I’m sorry, but you’re just not my type. I’m into guys who wear leather jackets, dirt-caked fatigues, or jumpsuits. I don’t see any tattoos, piercings, scars, cigarette burns, missing eyebrows, open sores, self-inflicted wounds, blackened teeth, or incorrectly set bones. You don’t even have an excessive number of fillings. You make eye contact when you speak to me and don’t have any off-putting tics or compulsive, repetitive tendencies. You’ve never been to jail, and you don’t have any addictions—not alcohol, heroin, cocaine, or even gambling or pornography.
God, I could take you home to meet my parents. You would never sneak off for three hours, leaving everyone to nervously glance at each other as we waited to open my sister’s birthday presents. I’ll bet you never once got up to go to the bathroom in a restaurant, then called half an hour later to say you “ran into some problems” and that you’d call the next day. No, I didn’t think so.
I’m standing right next to you, and I can’t smell a trace of body odor. Your hair appears to have been washed recently, probably just today. There’s absolutely nothing feral about you. Your clothes are even unwrinkled. I’m sorry, but there’s absolutely nothing to indicate that I might end up a statistic in the police ledger of some backwoods Oregon logging town, my family never giving up hope for my return until the day they die themselves.
Don’t get me wrong, Doug. You’d be great for my sister, or maybe one of my coworkers. You’re just not for me. You’ve got respectability coming off you in waves. If there’s no chance one of my friends will pull me aside and ask me how I can stand you, I’m just not interested.
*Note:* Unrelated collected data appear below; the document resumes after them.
(** * moto-scraper: discovery, classification, normalisation, merge, download

    A shallow embedding of the core of the crawler pipeline:
    - [src/utils/units.py]              value parsing and unit conversion;
    - [src/crawler/classifier.py]       page-type classification;
    - [src/crawler/discovery.py]        URL normalisation and the discovery run;
    - [src/downloaders/image_downloader.py]  content-addressed image download;
    - [src/processors/merger.py]        the record merger.

    Python [str] values are modelled as [string]; the text functions are
    written for ASCII text (one character per code point).  Python [float]
    is IEEE binary64, modelled by the primitive floats of the kernel.
    Exceptions are results of type [result]; mutable objects that can be
    shared live in an explicit store.

    The first part holds the definitions, the second part the proofs. *)

From Stdlib Require Import ZArith NArith Floats Ascii String List Bool Lia Sorted.
From stdpp Require Import gmap strings list.

Set Warnings "-inexact-float".

(* ===================================================================== *)
(** * Part I: definitions *)
(* ===================================================================== *)

(** ** Exceptions *)

Inductive exn :=
| ValueError
| TypeError
| RuntimeError (msg : string).

Inductive result (A : Type) :=
| Ok (a : A)
| Raise (e : exn).
Arguments Ok {A} a.
Arguments Raise {A} e.

Global Instance result_ret : MRet result := fun A a => Ok a.

Global Instance result_bind : MBind result := fun A B k r =>
  match r with
  | Ok a => k a
  | Raise e => Raise e
  end.

Global Instance result_fmap : FMap result := fun A B f r =>
  match r with
  | Ok a => Ok (f a)
  | Raise e => Raise e
  end.

(** ** Python string operations *)

Definition in_range (lo hi c : ascii) : bool :=
  ((N_of_ascii lo <=? N_of_ascii c)%N && (N_of_ascii c <=? N_of_ascii hi)%N)%bool.

Definition is_digit (c : ascii) : bool := in_range "0" "9" c.
Definition is_upper (c : ascii) : bool := in_range "A" "Z" c.
Definition is_lower (c : ascii) : bool := in_range "a" "z" c.
Definition is_alpha (c : ascii) : bool := is_upper c || is_lower c.

(** [str.isspace] on ASCII: TAB, LF, VT, FF, CR, FS, GS, RS, US and space.
    The regular-expression class [\s] on [str] patterns is the same set. *)
Definition is_space (c : ascii) : bool :=
  in_range "009" "013" c || in_range "028" "032" c.

Definition char_is (a c : ascii) : bool := Ascii.eqb a c.

Definition lower_char (c : ascii) : ascii :=
  if is_upper c then ascii_of_N (N_of_ascii c + 32) else c.

(** [s.lower()] *)
Fixpoint lower (s : string) : string :=
  match s with
  | EmptyString => EmptyString
  | String c s' => String (lower_char c) (lower s')
  end.

Definition nonempty (s : string) : bool :=
  match s with
  | EmptyString => false
  | String _ _ => true
  end.

Fixpoint forall_chars (p : ascii -> bool) (s : string) : bool :=
  match s with
  | EmptyString => true
  | String c s' => p c && forall_chars p s'
  end.

Fixpoint exists_char (p : ascii -> bool) (s : string) : bool :=
  match s with
  | EmptyString => false
  | String c s' => p c || exists_char p s'
  end.

(** [s.startswith(p)] *)
Fixpoint startswith (p s : string) : bool :=
  match p with
  | EmptyString => true
  | String a p' =>
      match s with
      | EmptyString => false
      | String b s' => Ascii.eqb a b && startswith p' s'
      end
  end.

(** [needle in s] *)
Fixpoint contains (needle s : string) : bool :=
  startswith needle s ||
  match s with
  | EmptyString => false
  | String _ s' => contains needle s'
  end.

(** The characters before the first one satisfying [p], and the rest
    (which starts with that character, or is empty). *)
Fixpoint span (p : ascii -> bool) (s : string) : string * string :=
  match s with
  | EmptyString => (EmptyString, EmptyString)
  | String c s' =>
      if p c then (EmptyString, s)
      else let '(a, b) := span p s' in (String c a, b)
  end.

(** [s.split(c, 1)] when [c in s]: the text before the first [c] and the
    text after it; [None] when [c] does not occur. *)
Definition cut (c : ascii) (s : string) : option (string * string) :=
  match span (char_is c) s with
  | (a, String _ b) => Some (a, b)
  | (_, EmptyString) => None
  end.

Fixpoint drop_chars (n : nat) (s : string) : string :=
  match n, s with
  | S n', String _ s' => drop_chars n' s'
  | _, _ => s
  end.

Fixpoint take_chars (n : nat) (s : string) : string :=
  match n, s with
  | S n', String c s' => String c (take_chars n' s')
  | _, _ => EmptyString
  end.

(** [s.lstrip(chars)] and [s.rstrip(chars)] for a set of characters. *)
Fixpoint lstrip_of (p : ascii -> bool) (s : string) : string :=
  match s with
  | EmptyString => EmptyString
  | String c s' => if p c then lstrip_of p s' else s
  end.

Fixpoint rstrip_of (p : ascii -> bool) (s : string) : string :=
  match s with
  | EmptyString => EmptyString
  | String c s' =>
      match rstrip_of p s' with
      | EmptyString => if p c then EmptyString else String c EmptyString
      | r => String c r
      end
  end.

(** [s.strip()] *)
Definition strip (s : string) : string := rstrip_of is_space (lstrip_of is_space s).

(** [s.replace(old, new)] for a non-empty [old]: occurrences are replaced
    from the left and do not overlap; [skip] counts the characters of the
    occurrence just replaced that are still to be passed over. *)
Fixpoint replace_from (old new : string) (skip : nat) (s : string) : string :=
  match s with
  | EmptyString => EmptyString
  | String c s' =>
      match skip with
      | S k => replace_from old new k s'
      | O =>
          if startswith old s
          then new +:+ replace_from old new (String.length old - 1) s'
          else String c (replace_from old new 0 s')
      end
  end.

Definition replace (old new s : string) : string := replace_from old new 0 s.

(** [s.split(c)] *)
Fixpoint split_on (c : ascii) (s : string) : list string :=
  match s with
  | EmptyString => [EmptyString]
  | String a s' =>
      match split_on c s' with
      | w :: ws => if char_is c a then EmptyString :: w :: ws else String a w :: ws
      | [] => [String a EmptyString]
      end
  end.

Definition string_in (s : string) (l : list string) : bool :=
  existsb (String.eqb s) l.

(** Decimal digits of a natural number, most significant first. *)
Definition digit_char (n : N) : ascii := ascii_of_N (48 + n).

Fixpoint digits_fuel (fuel : nat) (n : N) (acc : string) : string :=
  match fuel with
  | O => acc
  | S fuel' =>
      let acc' := String (digit_char (n mod 10)) acc in
      if (n <? 10)%N then acc' else digits_fuel fuel' (n / 10) acc'
  end.

(** [str(n)] for a non-negative integer. *)
Definition str_of_N (n : N) : string := digits_fuel (S (N.to_nat (N.log2 n))) n EmptyString.

(** [str(z)] *)
Definition str_of_Z (z : Z) : string :=
  match z with
  | Zneg p => String "-" (str_of_N (Npos p))
  | _ => str_of_N (Z.to_N z)
  end.

Fixpoint zeros (n : nat) : string :=
  match n with
  | O => EmptyString
  | S n' => String "0" (zeros n')
  end.

(** [f"{z:03d}"]: zero padding to width three, the sign counted in. *)
Definition format_03d (z : Z) : string :=
  match z with
  | Zneg p =>
      let d := str_of_N (Npos p) in
      String "-" (zeros (2 - String.length d) +:+ d)
  | _ =>
      let d := str_of_N (Z.to_N z) in
      zeros (3 - String.length d) +:+ d
  end.


(** ** Floating point ([float] is IEEE binary64) *)

Definition sf_of_signed (neg : bool) (n : N) : spec_float :=
  match n with
  | N0 => S754_zero neg
  | Npos p => S754_finite neg p 0
  end.

(** The binary64 value nearest to [±n / d] (ties to even), as the
    correctly rounded decimal-to-binary conversion of CPython gives it. *)
Definition ratio_to_float (neg : bool) (n : N) (d : positive) : float :=
  SF2Prim (SFdiv prec emax (sf_of_signed neg n) (S754_finite false d 0)).

Fixpoint pow10 (k : nat) : positive :=
  match k with
  | O => 1%positive
  | S k' => (10 * pow10 k')%positive
  end.

(** Rounding of the rational [n / d] (with [0 <= n], [0 < d]) to the
    nearest integer, ties to even. *)
Definition round_half_even (n : N) (d : positive) : N :=
  let q := (n / Npos d)%N in
  let r := (n mod Npos d)%N in
  match (2 * r ?= Npos d)%N with
  | Lt => q
  | Gt => (q + 1)%N
  | Eq => if N.even q then q else (q + 1)%N
  end.

(** [round(x, ndigits)] on a float, for a small non-negative [ndigits]:
    CPython prints the exact binary value with [ndigits] decimals,
    correctly rounded, and converts the decimal string back.  Infinities,
    NaN and zeros are returned as they are. *)
Definition py_round (x : float) (ndigits : nat) : float :=
  match Prim2SF x with
  | S754_finite neg m e =>
      let scale := pow10 ndigits in
      let n :=
        match e with
        | Z0 => (Npos m * Npos scale)%N
        | Zpos p => (Npos m * Npos (Pos.pow 2 p) * Npos scale)%N
        | Zneg p => round_half_even (Npos m * Npos scale) (Pos.pow 2 p)
        end in
      ratio_to_float neg n scale
  | _ => x
  end.

(** [float(s)] for a string of decimal digits and dots, which is all the
    patterns of [parse_spec_value] can capture: a numeral has at least one
    digit and at most one dot; anything else raises [ValueError]. *)
Fixpoint digits_value (s : string) (acc : N) : N :=
  match s with
  | EmptyString => acc
  | String c s' => digits_value s' (10 * acc + (N_of_ascii c - 48))%N
  end.

Definition py_float (s : string) : result float :=
  match cut "." s with
  | None =>
      if forall_chars is_digit s && nonempty s
      then Ok (ratio_to_float false (digits_value s 0) 1)
      else Raise ValueError
  | Some (a, b) =>
      if forall_chars is_digit a && forall_chars is_digit b
         && (nonempty a || nonempty b)
      then Ok (ratio_to_float false (digits_value (a +:+ b) 0)
                 (pow10 (String.length b)))
      else Raise ValueError
  end.

(** ** Regular expressions (the fragment used by [units.py])

    A backtracking matcher in continuation-passing style: quantifiers are
    greedy and give back what they took when the rest of the pattern
    fails, as [re] does.  Captured groups are kept in an association
    list, the latest capture of a group first. *)

Inductive regex :=
| Cls (p : ascii -> bool)        (* one character of a class *)
| Star (p : ascii -> bool)       (* [class]*, greedy *)
| Cat (r1 r2 : regex)            (* r1 r2 *)
| Alt (r1 r2 : regex)            (* r1 | r2, the left one first *)
| Opt (r : regex)                (* (?:r)?, greedy *)
| Grp (n : nat) (r : regex).     (* capturing group number n *)

Definition Plus (p : ascii -> bool) : regex := Cat (Cls p) (Star p).

Definition captures := list (nat * string).

Definition group (n : nat) (caps : captures) : option string :=
  snd <$> List.find (fun c => Nat.eqb (fst c) n) caps.

Definition or_else {A} (x : option A) (y : option A) : option A :=
  match x with
  | Some _ => x
  | None => y
  end.

Fixpoint match_star {R} (p : ascii -> bool) (s : string)
    (k : string -> option R) : option R :=
  match s with
  | String c s' =>
      if p c then or_else (match_star p s' k) (k s) else k s
  | EmptyString => k s
  end.

Fixpoint match_re {R} (r : regex) (s : string) (caps : captures)
    (k : string -> captures -> option R) : option R :=
  match r with
  | Cls p =>
      match s with
      | String c s' => if p c then k s' caps else None
      | EmptyString => None
      end
  | Star p => match_star p s (fun s' => k s' caps)
  | Cat r1 r2 => match_re r1 s caps (fun s1 c1 => match_re r2 s1 c1 k)
  | Alt r1 r2 => or_else (match_re r1 s caps k) (match_re r2 s caps k)
  | Opt r1 => or_else (match_re r1 s caps k) (k s caps)
  | Grp n r1 =>
      match_re r1 s caps (fun s' c' =>
        k s' ((n, take_chars (String.length s - String.length s') s) :: c'))
  end.

(** [re.search(pattern, text)]: the match at the leftmost position that
    has one; the result is the captures of that match. *)
Fixpoint re_search (r : regex) (s : string) : option captures :=
  or_else (match_re r s [] (fun _ caps => Some caps))
    match s with
    | EmptyString => None
    | String _ s' => re_search r s'
    end.

(** ** [src/utils/units.py] *)

(** Conversion constants *)
Definition HP_TO_KW : float := 0.7457.
Definition LBFT_TO_NM : float := 1.3558.
Definition INCH_TO_MM : float := 25.4.
Definition FOOT_TO_MM : float := 304.8.
Definition LBS_TO_KG : float := 0.453592.
Definition MPH_TO_KMH : float := 1.60934.
Definition GALLON_TO_LITER : float := 3.78541.

Definition convert_power_hp_to_kw (horsepower : float) : float :=
  py_round (horsepower * HP_TO_KW) 2.

Definition convert_torque_lbft_to_nm (torque_lbft : float) : float :=
  py_round (torque_lbft * LBFT_TO_NM) 2.

Definition convert_length_inches_to_mm (inches : float) : float :=
  py_round (inches * INCH_TO_MM) 1.

Definition convert_length_feet_to_mm (feet : float) : float :=
  py_round (feet * FOOT_TO_MM) 1.

Definition convert_weight_lbs_to_kg (pounds : float) : float :=
  py_round (pounds * LBS_TO_KG) 2.

Definition convert_speed_mph_to_kmh (mph : float) : float :=
  py_round (mph * MPH_TO_KMH) 2.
You’re nice, though, so let me help you out. Try something like this next time: “Hey, my friend’s band is playing at the Red Shed this Friday. They’re called Meatmagnet. They totally suck, but I get to hang out in the back and drink from the cooler, and those dudes always have weed. If you’re at the bar, maybe I’ll get you backstage.” Now that’s what I call a date.
See, all that dinner and wine stuff doesn’t do anything for me. The kind of guy I’m into is big on going out to get eggs. Usually at Denny’s, at 4 a.m., and I end up paying for the eggs. Here’re some other things I like to do with the men I date: hang out on their friend’s couch, rent porn, drive around looking for drugs, or sit at a kitchen table and drink.
I noticed you’re in pretty good shape, but that doesn’t impress me. It doesn’t take a lot of muscle to drag a woman’s corpse to the river’s edge. It just takes that special inclination. Anyway, with all those muscles, my friends might respond when you proposition them. Oh, but you’d never do that.
Doug, you’re very sweet, and I’m flattered by your attention, but unless you do something in the next minute that lets me know you might put me in the morgue, or at least the intensive-care unit, I think we need to end this.